(** * TrayFinder/utils: the dataset preparator

    A shallow embedding of [src/dataset_preparator.py] and the properties
    its specification states about it, followed by one of
    [src/logger_class.py].

    The file has two halves.  The first one holds the model: Python text
    (label files), the file system the preparator mutates, the few
    library calls it relies on ([pathlib], [os], [shutil]) and then the
    methods of [DatasetPreparator] themselves, one definition per method
    and under the method's own name.  The second half holds the lemmas and
    the theorems. *)

From stdpp Require Import gmap strings list fin_maps.
From Stdlib Require Import Ascii QArith.

Local Close Scope Q_scope.
Local Open Scope string_scope.
Local Open Scope list_scope.

(** ** Python text

    A Python [str] is a sequence of Unicode code points.  Label files are
    opened in text mode with [encoding="utf-8"], so what the code sees of
    a file is the decoded sequence. *)

Module Text.

Definition char := N.
Definition text := list char.

Definition LF : char := 10%N.
Definition CR : char := 13%N.
Definition SPACE : char := 32%N.
Definition ZERO : char := 48%N.

(** [Py_UNICODE_ISSPACE]: the characters [str.strip()] and [str.split()]
    treat as whitespace. *)
Definition is_space (c : char) : bool :=
  ((9 <=? c) && (c <=? 13) || (28 <=? c) && (c <=? 32)
   || (c =? 133) || (c =? 160) || (c =? 5760)
   || (8192 <=? c) && (c <=? 8202)
   || (c =? 8232) || (c =? 8233) || (c =? 8239) || (c =? 8287)
   || (c =? 12288))%N.

(** Reading in text mode with [newline=None]: ["\r\n"] and a lone ["\r"]
    both arrive as ["\n"]. *)
Fixpoint universal_newlines (t : text) : text :=
  match t with
  | [] => []
  | c :: t' =>
      if (c =? CR)%N then
        LF :: match t' with
              | [] => []
              | d :: t'' =>
                  if (d =? LF)%N then universal_newlines t''
                  else universal_newlines t'
              end
      else c :: universal_newlines t'
  end.

(** [file.readlines()] on already translated text: cut after every
    ["\n"], keeping it; a last line without one is kept as it is. *)
Fixpoint readlines (t : text) : list text :=
  match t with
  | [] => []
  | c :: t' =>
      if (c =? LF)%N then [c] :: readlines t'
      else match readlines t' with
           | [] => [[c]]
           | l :: ls => (c :: l) :: ls
           end
  end.

Fixpoint lstrip (t : text) : text :=
  match t with
  | c :: t' => if is_space c then lstrip t' else t
  | [] => []
  end.

Definition rstrip (t : text) : text := rev (lstrip (rev t)).

(** [str.strip()] *)
Definition strip (t : text) : text := rstrip (lstrip t).

Definition flush (tok : text) : list text :=
  match tok with [] => [] | _ => [tok] end.

(** [str.split()] with no separator: maximal runs of non-whitespace.
    [tok] is the run being read. *)
Fixpoint split_from (tok : text) (t : text) : list text :=
  match t with
  | [] => flush tok
  | c :: t' =>
      if is_space c then flush tok ++ split_from [] t'
      else split_from (tok ++ [c]) t'
  end.

Definition split (t : text) : list text := split_from [] t.

(** [sep.join(parts)] *)
Fixpoint join (sep : text) (parts : list text) : text :=
  match parts with
  | [] => []
  | [p] => p
  | p :: ps => p ++ sep ++ join sep ps
  end.

(** [parts[0] = '0'] on a non-empty list. *)
Definition set_first (x : text) (parts : list text) : list text :=
  match parts with
  | [] => []
  | _ :: rest => x :: rest
  end.

(** The body of the [for line in lines] loop of [_reset_label_classes]:
    [updated] grows by one rendered line when the line has tokens. *)
Definition reset_line (updated : list text) (line : text) : list text :=
  let parts := split (strip line) in
  match parts with
  | [] => updated
  | _ => updated ++ [join [SPACE] (set_first [ZERO] parts) ++ [LF]]
  end.

(** What [_reset_label_classes] leaves in a file whose decoded content
    was [t]: [readlines], the loop, [seek(0)], [writelines], [truncate].
    On write the text layer turns ["\n"] into [os.linesep], which is
    ["\n"] itself on the POSIX systems modelled here. *)
Definition reset_label_text (t : text) : text :=
  let lines := readlines (universal_newlines t) in
  let updated := foldl reset_line [] lines in
  concat updated.

(** The tokens of a line, as the loop computes them. *)
Definition tokens (line : text) : list text := split (strip line).

(** An ASCII literal as text. *)
Definition of_string (s : string) : text :=
  (λ a, N.of_nat (Ascii.nat_of_ascii a)) <$> String.list_ascii_of_string s.

(** A token: a non-empty run of characters none of which is whitespace. *)
Definition solid (w : text) : Prop := Forall (λ c, is_space c = false) w.
Definition token (w : text) : Prop := w ≠ [] ∧ solid w.

(** One line of the rewritten file. *)
Definition render (ws : list text) : text := join [SPACE] ws ++ [LF].

(** What the loop appends for a line, if anything. *)
Definition render_line (line : text) : option text :=
  match tokens line with
  | [] => None
  | ts => Some (render (set_first [ZERO] ts))
  end.

Definition rendered (r : text) : Prop :=
  ∃ ws, Forall token ws ∧ r = render ([ZERO] :: ws).

End Text.

(** ** Paths

    A path is the list of its components below the file-system root;
    [DatasetPreparator.__init__] resolves [base_dir] to such an absolute
    path.  File names are byte strings. *)

Abbreviation path := (list string).

Module Path.

(** Index of the last ["."] of a name: [name.rfind('.')]. *)
Fixpoint rfind_dot (s : string) : option nat :=
  match s with
  | EmptyString => None
  | String c s' =>
      match rfind_dot s' with
      | Some i => Some (S i)
      | None => if Ascii.eqb c "."%char then Some 0 else None
      end
  end.

(** [PurePath.suffix] of a final component (CPython up to 3.13):
    the part from the last dot on, unless that dot opens or closes the
    name. *)
Definition suffix (n : string) : string :=
  match rfind_dot n with
  | Some i =>
      if ((0 <? i) && (i <? String.length n - 1))%nat
      then String.substring i (String.length n - i) n
      else ""
  | None => ""
  end.

(** [str.lower()] on the ASCII letters; no other character lower-cases
    to a letter of an allowed extension. *)
Definition lower_ascii (c : ascii) : ascii :=
  let n := Ascii.nat_of_ascii c in
  if ((65 <=? n) && (n <=? 90))%nat then Ascii.ascii_of_nat (n + 32) else c.

Fixpoint lower (s : string) : string :=
  match s with
  | EmptyString => EmptyString
  | String c s' => String (lower_ascii c) (lower s')
  end.

(** [Path.name]: the final component, [""] for the root. *)
Definition name (p : path) : string := List.last p "".

(** [Path.parent] *)
Definition parent (p : path) : path := removelast p.

(** [p / n] for a single component [n]. *)
Definition child (p : path) (n : string) : path := p ++ [n].

(** Components of a relative path written with slashes, as in
    [base_dir / "images/train"]. *)
Fixpoint components (cur : string) (s : string) : list string :=
  match s with
  | EmptyString => match cur with EmptyString => [] | _ => [cur] end
  | String c s' =>
      if Ascii.eqb c "/"%char then
        match cur with
        | EmptyString => components EmptyString s'
        | _ => cur :: components EmptyString s'
        end
      else components (cur +:+ String c EmptyString) s'
  end.

Definition parse (s : string) : path := components EmptyString s.

(** [p / s] *)
Definition joinpath (p : path) (s : string) : path := p ++ parse s.

(** [str(p)] of an absolute path. *)
Definition str (p : path) : string :=
  match p with
  | [] => "/"
  | _ => String.concat "" ((λ n, "/" +:+ n) <$> p)
  end.

(** A glob pattern ["*" ++ tail] matches the names that end in [tail]. *)
Definition ends_with (tail n : string) : Prop :=
  String.list_ascii_of_string tail `suffix_of` String.list_ascii_of_string n.

(** [q] lies in the subtree of [p], [p] itself included. *)
Definition under (p q : path) : Prop := p `prefix_of` q.

(** [q] lies strictly below [p]. *)
Definition below (p q : path) : Prop := p `prefix_of` q ∧ q ≠ p.

(** [q] is an entry of the directory [p]. *)
Definition child_of (p q : path) : Prop :=
  p `prefix_of` q ∧ length q = S (length p).

(** The place of [q] once the subtree of [src] has become that of
    [dst]. *)
Definition rebase (src dst q : path) : path := dst ++ drop (length src) q.

#[global] Instance ends_with_dec tail n : Decision (ends_with tail n).
Proof. unfold ends_with. apply _. Defined.
#[global] Instance under_dec p q : Decision (under p q).
Proof. unfold under. apply _. Defined.
#[global] Instance below_dec p q : Decision (below p q).
Proof. unfold below. apply _. Defined.
#[global] Instance child_of_dec p q : Decision (child_of p q).
Proof. unfold child_of. apply _. Defined.

End Path.

(** ** The file system and the effects of a method

    The preparator keeps no state of its own: every method reads the
    directory tree and mutates it in place.  A world is that tree, one
    entry per existing path, together with what has been printed. *)

Inductive content :=
  | Utf8 (t : Text.text)       (* bytes that decode as UTF-8, decoded *)
  | Binary (bytes : list N).   (* bytes that do not: an image, say *)

Inductive entry :=
  | File (c : content)
  | Dir.

Inductive exn :=
  | FileNotFoundError
  | FileExistsError
  | IsADirectoryError
  | NotADirectoryError
  | PermissionError
  | DirectoryNotEmpty          (* OSError, ENOTEMPTY *)
  | InvalidArgument            (* OSError, EINVAL *)
  | ShutilError                (* shutil.Error *)
  | SameFileError
  | UnicodeDecodeError
  | YAMLError
  | OutOfFuel.                 (* the model's recursion bound, never Python's *)

(** One constructor per [print] of the source, holding what its f-string
    interpolates. *)
Inductive message :=
  | Flattening
  | ErrorMoving (src dst_dir : path) (e : exn)
  | Splitting
  | FailedToMove (fpath dest : path) (e : exn)
  | UpdatingLabels
  | FailedToUpdate (file_path : path) (e : exn)
  | RemovingUnwanted
  | Removed (f : path)
  | ErrorRemoving (f : path) (e : exn)
  | RemovedEmptyDirectory (p : path)
  | FailedToRemove (p : path) (e : exn)
  | Created (yaml_path : path)
  | FailedToCreateYaml (e : exn).

Record world := World {
  files : gmap path entry;
  stdout : list message
}.

Definition set_files (m : gmap path entry) (w : world) : world :=
  World m (stdout w).

Inductive outcome (A : Type) :=
  | Return (a : A)
  | Raise (e : exn).
Arguments Return {A} a.
Arguments Raise {A} e.

(** A computation runs in a world and ends by returning or raising. *)
Definition M (A : Type) : Type := world → outcome A * world.

Definition ret {A} (a : A) : M A := λ w, (Return a, w).
Definition raise {A} (e : exn) : M A := λ w, (Raise e, w).

Definition bind {A B} (m : M A) (k : A → M B) : M B :=
  λ w, match m w with
       | (Return a, w') => k a w'
       | (Raise e, w') => (Raise e, w')
       end.

Declare Scope py_scope.
Delimit Scope py_scope with py.
Notation "x <- m ;; k" := (bind m (λ x, k))
  (at level 100, m at next level, k at level 200, right associativity)
  : py_scope.
Notation "m ;; k" := (bind m (λ _, k))
  (at level 100, k at level 200, right associativity) : py_scope.
Local Open Scope py_scope.

(** [try: body except Exception as e: handler(e)] *)
Definition try_except {A} (body : M A) (handler : exn → M A) : M A :=
  λ w, match body w with
       | (Return a, w') => (Return a, w')
       | (Raise e, w') => handler e w'
       end.

(** [for x in xs: body(x)]: the first exception ends the loop. *)
Fixpoint for_each {A} (xs : list A) (body : A → M unit) : M unit :=
  match xs with
  | [] => ret tt
  | x :: xs' => body x ;; for_each xs' body
  end.

(** [Pool.map] and [Pool.starmap]: every task is run, whatever the
    earlier ones did, and the first exception a task raised is raised
    again by the call.  The tasks are run one after the other, in the
    order of the list. *)
Fixpoint pool_map {A} (task : A → M unit) (args : list A) : M unit :=
  match args with
  | [] => ret tt
  | a :: rest =>
      λ w, let (r, w1) := task a w in
           let (r', w2) := pool_map task rest w1 in
           (match r with Raise e => Raise e | Return _ => r' end, w2)
  end.

Definition print (m : message) : M unit :=
  λ w, (Return tt, World (files w) (stdout w ++ [m])).

(** The state of the world, read by a computation. *)
Definition get_files : M (gmap path entry) := λ w, (Return (files w), w).
Definition put_files (m : gmap path entry) : M unit :=
  λ w, (Return tt, set_files m w).

#[global] Instance content_eq_dec : EqDecision content.
Proof. solve_decision. Defined.
#[global] Instance entry_eq_dec : EqDecision entry.
Proof. solve_decision. Defined.
#[global] Instance exn_eq_dec : EqDecision exn.
Proof. solve_decision. Defined.
#[global] Instance message_eq_dec : EqDecision message.
Proof. solve_decision. Defined.

(** A value handed to [yaml.safe_dump]. *)
Inductive yaml :=
  | YStr (s : string)
  | YInt (n : nat)
  | YList (items : list string).

Record DatasetPreparator := { base_dir : path }.

Section Model.
(** * full_viewer: the fish-eye panorama projection and rendering core

    A shallow embedding of [projection.ts], [types.ts], [labelRenderer.ts]
    and [renderer.ts].

    JavaScript numbers are modelled as real numbers with exact arithmetic:
    [Math.sqrt], [Math.tan], [Math.atan], [Math.asin], [Math.sin] and
    [Math.cos] are the functions of the same name of the Standard Library,
    so every statement below is about the finite, non-NaN behaviour of the
    code, with no rounding.  Integer-valued quantities (array indices, image
    and canvas dimensions, colour bytes) are integers.

    Two places where the real numbers and the doubles of the code part ways
    are kept out of the statements by explicit hypotheses:
    - a division by zero is [0] here, where the code gets [Infinity] or
      [NaN] (a zoom or a viewport dimension of zero in [projectToSource]);
      likewise the tangent at [PI / 2] is [0] here and a large finite
      number in the code;
    - the wrap loops of [normalizeAngle] always end over the reals, but
      over doubles an angle from about [1e16] on is not changed by
      subtracting [2 * Math.PI], and the loop never ends. *)

From Stdlib Require Import Reals Lra Lia ZArith List String Bool.
From stdpp Require Import base list.
Import ListNotations.

Open Scope R_scope.

(** ** Number comparisons as booleans *)

Definition ltb (a b : R) : bool := if Rlt_dec a b then true else false.
Definition gtb (a b : R) : bool := ltb b a.

(** ** The JavaScript [Math] object, over the reals *)

Module Math.

Definition sqrt (v : R) : R := R_sqrt.sqrt v.
Definition tan (v : R) : R := Rtrigo1.tan v.
Definition sin (v : R) : R := Rtrigo_def.sin v.
Definition cos (v : R) : R := Rtrigo_def.cos v.
Definition atan (v : R) : R := Ratan.atan v.
Definition asin (v : R) : R := Ratan.asin v.
Definition abs (v : R) : R := Rabs v.
Definition min (a b : R) : R := Rmin a b.
Definition max (a b : R) : R := Rmax a b.
Definition PI : R := Rtrigo1.PI.

(** [Math.atan2(y, x)]: the angle of the point [(x, y)], in [(-PI, PI]]. *)
Definition atan2 (y x : R) : R :=
  if Rlt_dec 0 x then Ratan.atan (y / x)
  else if Rlt_dec x 0 then
    (if Rle_dec 0 y then Ratan.atan (y / x) + Rtrigo1.PI
     else Ratan.atan (y / x) - Rtrigo1.PI)
  else if Rlt_dec 0 y then Rtrigo1.PI / 2
  else if Rlt_dec y 0 then - (Rtrigo1.PI / 2)
  else 0.

(** [Math.floor]: the greatest integer below or equal to the argument. *)
Definition floor (v : R) : Z := Int_part v.

(** [Math.min(...xs)] and [Math.max(...xs)] on a non-empty argument list
    [x0, ...rest]. *)
Definition minOf (x0 : R) (rest : list R) : R := fold_left Rmin rest x0.
Definition maxOf (x0 : R) (rest : list R) : R := fold_left Rmax rest x0.

End Math.

(** ** types.ts *)

Inductive ProjectionType : Type :=
| RECTILINEAR
| STEREOGRAPHIC
| EQUIDISTANT
| EQUISOLID.

Record ViewState : Type := mkViewState {
  yaw : R;
  pitch : R;
  zoom : R;
  isDragging : bool
}.

Record PanoramaLabel : Type := mkLabel {
  label_id : string;
  label_x : R;
  label_y : R;
  label_w : R;
  label_h : R;
  label_title : option string
}.

Module CONSTRAINTS.
Definition MIN_CANVAS_SIZE : Z := 100.
Definition MIN_IMAGE_WIDTH : Z := 512.
Definition MIN_IMAGE_HEIGHT : Z := 256.
Definition MAX_IMAGE_WIDTH : Z := 8192.
Definition MAX_IMAGE_HEIGHT : Z := 4096.
Definition DEFAULT_FOV : R := 90.
Definition DEFAULT_MIN_ZOOM : R := 0.5.
Definition DEFAULT_MAX_ZOOM : R := 3.0.
Definition MIN_PITCH : R := -90.
Definition MAX_PITCH : R := 90.
End CONSTRAINTS.

(** ** projection.ts *)

Record PixelCoord : Type := mkPixel { pixel_x : R; pixel_y : R }.
Record SampleCoord : Type := mkSample { sample_x : R; sample_y : R }.

(** The [ProjectionStrategy] interface.  The object literals
    [{theta, phi}], [{nx, ny}] and [{x, y}] it returns are pairs. *)
Record ProjectionStrategy : Type := mkStrategy {
  viewportToAngles : R -> R -> R -> R -> R * R;
  anglesToViewport : R -> R -> R -> R -> R * R;
  getDragVelocity : R -> R -> R -> R * R
}.

Module StereographicProjection.
(** Reading and writing the object *)
Definition get {A} (f : obj -> A) : M A := fun s => Ret (f (self s)) s.

Definition set_channel (c : Py.value) : M unit :=
  fun s => Ret tt {| self := with_channel c (self s); trace := trace s |}.

Definition set_annotationText (t : string) : M unit :=
  fun s => Ret tt {| self := with_annotationText t (self s); trace := trace s |}.

Definition set_annotationColor (c : string) : M unit :=
  fun s => Ret tt {| self := with_annotationColor c (self s); trace := trace s |}.

Definition log (e : Event) (s : state) : state :=
  {| self := self s; trace := trace s ++ [e] |}.

(** What [time.sleep(secs)] raises instead of pausing, as CPython 3.11
    does on a 64-bit platform.  A NaN is refused.  The pause is counted in
    nanoseconds, [secs * 1e9] as a float, and refused when that number does
    not fit a signed 64-bit integer, or is negative; 2^63 itself passes the
    range check, is converted to the least integer and refused as
    negative. *)
Definition time_sleep_error (secs : float) : option Py.exn :=
  let ns := (secs * 1000000000)%float in
  if PrimFloat.is_nan secs then
    Some (Py.ValueError "Invalid value NaN (not a number)")
  else if (ns <? - 0x1p63)%float || (0x1p63 <? ns)%float then
    Some (Py.OverflowError "timestamp too large to convert to C _PyTime_t")
  else if (ns <? 0)%float || (ns =? 0x1p63)%float then
    Some (Py.ValueError "sleep length must be non-negative")
  else None.

Section Effects.
Context `{Oscilloscope} `{Bench}.

(** The transport, as the parent class exposes it *)
Definition _instWrite (cmd : string) : M unit :=
  fun s => Ret tt (log (Write cmd) s).

Definition _instQuery (cmd : string) : M string :=
  fun s => Ret (answer (trace s) cmd) (log (Query cmd) s).

Definition _instQueryNumber (cmd : string) : M float :=
  fun s => Ret (number (trace s) cmd) (log (QueryNumber cmd) s).

(** [sleep(secs)]: the pause is recorded when [time.sleep] takes it. *)
Definition sleep (secs : float) : M unit :=
  fun s =>
    match time_sleep_error secs with
    | Some e => Raise e s
    | None => Ret tt (log (Sleep secs) s)
    end.

Definition datetime_now : M Z :=
  fun s => Ret (clock (trace s)) (log Now s).

End Effects.

(** *** Time *)

(** An integer as an unrounded binary number. *)
Definition SF_of_Z (z : Z) : spec_float :=
  match z with
  | Z0 => S754_zero false
  | Zpos p => S754_finite false p 0
  | Zneg p => S754_finite true p 0
  end.

(** [timedelta.total_seconds()] of a duration in microseconds: the
    quotient of two integers, [us / 10**6], rounded once to the nearest
    binary64 number. *)
Definition total_seconds (us : Z) : float :=
  SF2Prim (SFdiv prec emax (SF_of_Z us) (SF_of_Z 1000000)).

(** [timeout is not None and duration.total_seconds() >= timeout] *)
Definition timed_out (timeout : option float) (duration : Z) : bool :=
  match timeout with
  | Some t => (t <=? total_seconds duration)%float
  | None => false
  end.

(** [val >= self.OverRange] *)
Definition over_range (o : obj) (val : float) : bool :=
  (OverRange o <=? val)%float.

Section Methods.
Context `{Oscilloscope} `{Bench}.

(** *** DVM *)

Definition DVMisEnabled : M bool :=
  en <- _instQuery "DVM:ENABle?" ;;
  ret (_1OR0 en).

Definition enableDVM (enable : bool) : M unit :=
  if enable then _instWrite "DVM:ENABLE ON"
  else _instWrite "DVM:ENABLE OFF".

(** The loop of [_readDVM]:
<<
    while (val >= self.OverRange):
        duration = datetime.now() - startTime
        if (timeout is not None and duration.total_seconds() >= timeout):
            break
        val = self._instQueryNumber("DVM:CURRent?")
>>
    [fuel] bounds the number of iterations the model follows. *)
Fixpoint poll (fuel : nat) (timeout : option float) (startTime : Z)
    (val : float) : M float :=
  o <- get (fun o => o) ;;
  if negb (over_range o val) then ret val
  else
    match fuel with
    | O => fun s => OutOfFuel s
    | S fuel' =>
        now <- datetime_now ;;
        if timed_out timeout (now - startTime) then ret val
        else
          val' <- _instQueryNumber "DVM:CURRent?" ;;
          poll fuel' timeout startTime val'
    end.

(** [_readDVM(self, mode, channel=None, timeout=None, wait=0.5)] *)
Definition _readDVM (fuel : nat) (mode : string) (channel : Py.value)
    (timeout wait : option float) : M float :=
  when (negb (Py.is_none channel) && negb (Py.is_list channel)) then
    set_channel channel ;;;
  ch <- get Keysight.channel ;;
  if Py.is_list ch || Py.is_list channel then
    raise (Py.ValueError "Channel cannot be a list for DVM!")
  else
  valid <- get _chanAnaValidList ;;
  if negb (Py.in_ ch valid) then
    raise (Py.ValueError
             ("INVALID Channel Value for DVM: " ++ Py.str ch ++ "  SKIPPING!"))
  else
  en <- DVMisEnabled ;;
  when (negb en) then enableDVM true ;;;
  src <- _instQuery "DVM:SOURce?" ;;
  when (Py.neb (_chanNumber src) ch) then
    _instWrite ("DVM:SOURce " ++ channelStr ch) ;;;
  _instWrite ("DVM:MODE " ++ mode) ;;;
  match wait with
  | Some w => when (Py.truthy_num wait) then sleep w
  | None => ret tt
  end ;;;
  startTime <- datetime_now ;;
  over <- get OverRange ;;
  val <- poll fuel timeout startTime over ;;
  if String.eqb mode "FREQ" then _instQueryNumber "DVM:FREQ?"
  else ret val.
(** X5. A response with no fenced block, no [Feature:] and no leading line
    matching one of the three phrases is returned trimmed and otherwise
    untouched: there is no further clean-up. *)
Theorem plain_text_trimmed (response : str) :
  ~ has_fenced_block response ->
  ~ contains Feature response ->
  Forall (fun phrase => forall tail, ~ leading_line phrase response tail) preambles ->
  extract_gherkin_code response = Ok (strip response).
Proof.
  intros Hblock Hfeat Hlines. unfold extract_gherkin_code.
  rewrite (no_block_search _ Hblock), (no_Feature_find _ Hfeat).
  assert (forall phrase, solid phrase ->
            (forall tail, ~ leading_line phrase response tail) ->
            sub true (preamble_re phrase) [] response = response) as Hsub.
  { intros phrase Hsolid Hno. rewrite sub_preamble by done.
    destruct (preamble_end phrase response) as [e|] eqn:He; [|done].
    apply preamble_end_Some in He. by apply Hno in He. }
  unfold preambles in Hlines.
  inversion_clear Hlines as [|? ? H1 Hlines1].
  inversion_clear Hlines1 as [|? ? H2 Hlines2].
  inversion_clear Hlines2 as [|? ? H3 _].
  unfold certainly_re, here_is_re, below_is_re.
  rewrite !Hsub; [done | apply solid_Below_is | done | apply solid_Here_is | done
                 | apply solid_Certainly | done].
Qed.

Lemma plain_text_trimmed_witness :
  extract_gherkin_code (lit " Scenario: here is Below is " ++ newline)
  = Ok (strip (lit " Scenario: here is Below is " ++ newline)).
Proof.
  apply (plain_text_trimmed (lit " Scenario: here is Below is " ++ newline)).
  - apply no_fence_no_block. reflexivity.
  - apply str_find_None. reflexivity.
  - unfold preambles.
    repeat (apply List.Forall_cons; [|]); [| | | apply List.Forall_nil];
      intros tail Hl;
      (apply leading_line_end in Hl as (e & He & _);
       [discriminate He
       | first [apply solid_Certainly | apply solid_Here_is | apply solid_Below_is]]).
Defined.

(** ** When the prompt builder raises *)

Section PromptErrors.
Variable isprintable : N -> bool.

Lemma step_line_not_object (idx : nat) (v : json) :
  is_object v = false -> step_line isprintable (idx, v) = Raise AttributeError.
Proof. by destruct v. Qed.

Lemma comprehension_step_Ok (items : list json) (start : nat) (lines : list str) :
  comprehension (step_line isprintable) (enumerate_from start items) = Ok lines ->
  exists calls, items = JObj <$> calls.
Proof.
  revert start lines; induction items as [|v items IH]; intros start lines.
  - by exists [].
  - cbn [enumerate_from comprehension].
    destruct (is_object v) eqn:Hv.
    + destruct v as [| | | | |call]; try done. rewrite step_line_obj.
      cbn [result_bind].
      destruct (comprehension _ (enumerate_from (S start) items)) as [ls|] eqn:Hc;
        [|done].
      apply IH in Hc as [calls ->]. intros _. by exists (call :: calls).
    + by rewrite step_line_not_object.
Qed.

■ ■ ■

* [TASK TO COMPLETE] Everything before the line containing "apply IH in" stays out. Write out that line and the rest of the entries exactly.

* [RESULT OF THE TASK]
      apply IH in Hc as [calls ->]. intros _. by exists (call :: calls).
    + by rewrite step_line_not_object.
Qed.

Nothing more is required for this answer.